Estelle Mossely, 25 ans, en est peu ou prou à ce stade. Elle a remis une fois les gants en Californie, où la petite famille est désormais installée, voilà un mois et demi. Une première depuis sa finale de Rio, quinze mois plus tôt. “Les gestes sont encore là, mais c’est vrai que c’est dur. Le corps a changé, on n’a plus d’abdos et les kilos en trop, il faut les porter! Moi, j’en avais pris huit. Et il y a surtout une masse musculaire à retrouver. C’est une forme de rééducation, avec une interaction à construire entre médecin, diététicien et gynéco.” Pour mener son projet à bien, elle ne compte pas sur la fédération française “avec qui les ponts sont coupés”, mais s’inspire de l’approche de Tony Yoka. Avec une nouvelle structure et des moyens supplémentaires, le tout corrélé à un calendrier moins aléatoire qu’en amateur. Donc plus propice à entourer un enfant en bas âge.
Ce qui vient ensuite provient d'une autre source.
(* ===== verification/RodExamples.v ===== *)
(** * RodExamples: the reordering queue on concrete traffic *)
From S2P Require Import Prelude Replay Rod RodInv RodWin RodThms RodReplay RodErr.
From Stdlib Require Import Permutation Sorted.

Definition demo_cipher (vap : Z) : Z := IW_ENCODE_ALG_CCMP.
Definition demo_after (a b : Z) : bool := b <? a.
Definition demo_ms (x : Z) : Z := x.
Abbreviation demo_run := (run demo_cipher demo_after demo_ms demo_ms).
Abbreviation demo_exec := (exec_op demo_cipher demo_after demo_ms demo_ms).

Lemma new_queue_fresh W h : 0 < W <= 64 -> 0 <= h < 4096 -> (W | 4096) -> fresh (new_queue W h).
Proof.
  intros HW Hh Hd.
  assert (forall i, slot_at (q (new_queue W h)) i = None) as He.
  { intros i. unfold slot_at. cbn -[replicate]. rewrite list_lookup_total_alt.
    destruct (replicate 64 None !! Z.to_nat i) as [b|] eqn:E; [|done]. apply lookup_replicate in E as [-> _]. done. }
  constructor; [|cbn; lia|done|by intros]. constructor; cbn; try done; lia.
Qed.

(** Frames 1, 3, 2 around a wrap of the sequence number, one repeated, and a
    block ack request. *)
Definition demo_ops : list (Z * rod_op) :=
  [ (10, OpPacket 4095 (demo_frame 2 0)); (11, OpPacket 0 (demo_frame 3 0)); (12, OpPacket 0 (demo_frame 3 0));
    (13, OpPacket 4094 (demo_frame 1 0)); (14, OpPacket 3 (demo_frame 6 0)); (15, OpBar 2); (16, OpPacket 2 (demo_frame 5 0)) ].

Example demo_ops_order :
  nb_id <$> handed (log (demo_run demo_ops (new_queue 8 4094))) = [1; 2; 3; 5; 6] /\
  sent_up (log (demo_run demo_ops (new_queue 8 4094))) = [1; 2; 3; 5; 6] /\
  duplicate (stats (q (demo_run demo_ops (new_queue 8 4094)))) = 1.
Proof. vm_compute. done. Qed.

Lemma demo_traffic : traffic demo_ops.
Proof. repeat (apply Forall_cons; split; [done|]). by apply Forall_nil. Qed.


Lemma demo_frames_ok s nb : received demo_ops s nb -> frame_ok IW_ENCODE_ALG_CCMP nb.
Proof.
  unfold received. cbn. intros H.
  repeat (apply elem_of_cons in H as [H|H]; [try discriminate H; injection H as _ ->; apply demo_frame_ok; lia|]).
  by apply elem_of_nil in H.
Qed.



Lemma rod_flush_terminates_witness :
  let w := demo_run [(1, OpPacket 4095 (demo_frame 2 0)); (2, OpPacket 3 (demo_frame 6 0))] (new_queue 8 4094) in
  count (q w) = 2 /\ count (q (flush_loop demo_cipher 3 16 w)) = 0.
Proof.
  split; [vm_compute; reflexivity|].
  refine (proj1 (proj2 (rod_flush_terminates demo_cipher 3
    (demo_run [(1, OpPacket 4095 (demo_frame 2 0)); (2, OpPacket 3 (demo_frame 6 0))] (new_queue 8 4094)) 16 _ _ _))).
  - constructor; [vm_compute; done|vm_compute; done|vm_compute; done|vm_compute; done|vm_compute; done|].
    intros i Hi. assert (window_size (q (demo_run [(1, OpPacket 4095 (demo_frame 2 0)); (2, OpPacket 3 (demo_frame 6 0))] (new_queue 8 4094))) = 8) as HW by (vm_compute; reflexivity).
    rewrite HW in Hi. unfold slot_at.
    assert (nbuf (q (demo_run [(1, OpPacket 4095 (demo_frame 2 0)); (2, OpPacket 3 (demo_frame 6 0))] (new_queue 8 4094)))
      = [None; None; None; Some (demo_frame 6 0); None; None; None; Some (demo_frame 2 0)] ++ replicate 56 None) as -> by (vm_compute; reflexivity).
    rewrite list_lookup_total_alt, lookup_app_r by (simpl; lia).
    destruct (replicate 56 None !! (_ - _)%nat) as [b|] eqn:E; [|done]. apply lookup_replicate in E as [-> _]. done.
  - vm_compute. reflexivity.
  - vm_compute. discriminate.
Defined.

Lemma rod_conserves_witness : exists w, rod_reach demo_cipher demo_after demo_ms demo_ms [demo_frame 2 0; demo_frame 1 0] w /\ faults (log w) = 0.
Proof.
  exists (demo_exec 5 OpClear (demo_exec 3 (OpPacket 7 (demo_frame 2 0)) (demo_exec 2 (OpPacket 5 (demo_frame 1 0))
    (demo_exec 1 (OpCreate 0 16 5 true 0) rod_boot)))).
  assert (rod_reach demo_cipher demo_after demo_ms demo_ms [demo_frame 2 0; demo_frame 1 0]
    (demo_exec 5 OpClear (demo_exec 3 (OpPacket 7 (demo_frame 2 0)) (demo_exec 2 (OpPacket 5 (demo_frame 1 0))
    (demo_exec 1 (OpCreate 0 16 5 true 0) rod_boot))))) as Hr.
  { apply (reach_step _ _ _ _ _ _ 5 OpClear); [|done].
    apply (reach_step _ _ _ _ [demo_frame 1 0] _ 3 (OpPacket 7 (demo_frame 2 0))); [|done].
    apply (reach_step _ _ _ _ [] _ 2 (OpPacket 5 (demo_frame 1 0))); [|done].
    apply (reach_step _ _ _ _ [] _ 1 (OpCreate 0 16 5 true 0)); [apply reach_boot|]. done. }
  split; [exact Hr|]. exact (proj1 (proj2 (rod_conserves _ _ _ _ _ _ Hr))).
Defined.

Lemma rod_window_collision_witness :
  duplicate (stats (q (mtlk_reorder_packet demo_cipher 2 15 (demo_frame 18 0)
    (mtlk_reorder_packet demo_cipher 2 4095 (demo_frame 2 0) (new_queue 48 4094)).2).2)) = 1.
Proof.
  exact (proj2 (proj2 (proj2 (proj2 (rod_window_collision demo_cipher 2 48 (demo_frame 2 0) (demo_frame 18 0)
    ltac:(lia) ltac:(discriminate) ltac:(discriminate)))))).
Defined.

Lemma rod_window_overrun_witness :
  RodFault FaultSlot ∈ log (mtlk_reorder_packet demo_cipher 2 70 (demo_frame 2 0) (new_queue 200 0)).2.
Proof.
  refine (proj2 (rod_window_overrun demo_cipher 2 200 0 70 (demo_frame 2 0) (new_queue 200 0) _ eq_refl _ _ _ _));
    try lia; vm_compute; done.
Defined.

Lemma rod_recreate_leaks_witness :
  0 ∈ wss_live (mtlk_clear_rod_queue demo_cipher 3 (mtlk_create_rod_queue demo_cipher demo_ms 2 0 16 9 true 0 (new_queue 8 5)).2).
Proof.
  refine (proj1 (proj2 (proj2 (rod_recreate_leaks demo_cipher demo_ms 2 0 16 9 true 0 (new_queue 8 5) 0 _ eq_refl eq_refl _ _ _)))).
  - pose proof (new_queue_fresh 8 5 ltac:(lia) ltac:(lia) (Z.divide_factor_l 8 512)) as Hf.
    split; [left; split; [apply Hf|done]|]. exists 0. done.
  - done.
  - done.
  - done.
Defined.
Désormais retirée, Sarah Ourahmoune, 35 ans, attend son deuxième pour début mai. En début d’année, elle a pris la parole à Harvard dans le cadre d’une conférence sur la place de la femme dans le sport. L’activité sportive fait toujours partie de son quotidien, elle qui se rappelle avoir fait du vélo jusqu’à la veille de son accouchement : “Il y a des choses qu’on nous déconseille mais aussi le ressenti. Je continue, par exemple, de courir 10 ou 20 kilomètres car je me sens en mesure de le faire. Notre passé de sportive entre en ligne de compte.” D’autant plus que les médecins ne tiendraient pas tous le même discours. “Le mien m’avait demandé de ne pas courir, indique Mossely. Alors j’ai juste fait un peu de piscine. Et puis le papa a aussi une grande influence. L’an passé, je voulais faire du ski aux Etoiles du sport mais Tony s’y est opposé. Le besoin de bouger s’est tellement fait sentir qu’en sortant de la clinique, j’avais en tête de repartir au footing la semaine suivante. On m’a dit : “Pardon? Ce sera plutôt d’ici trois mois, si tout va bien.”” Tout va donc bien. Et tout recommence.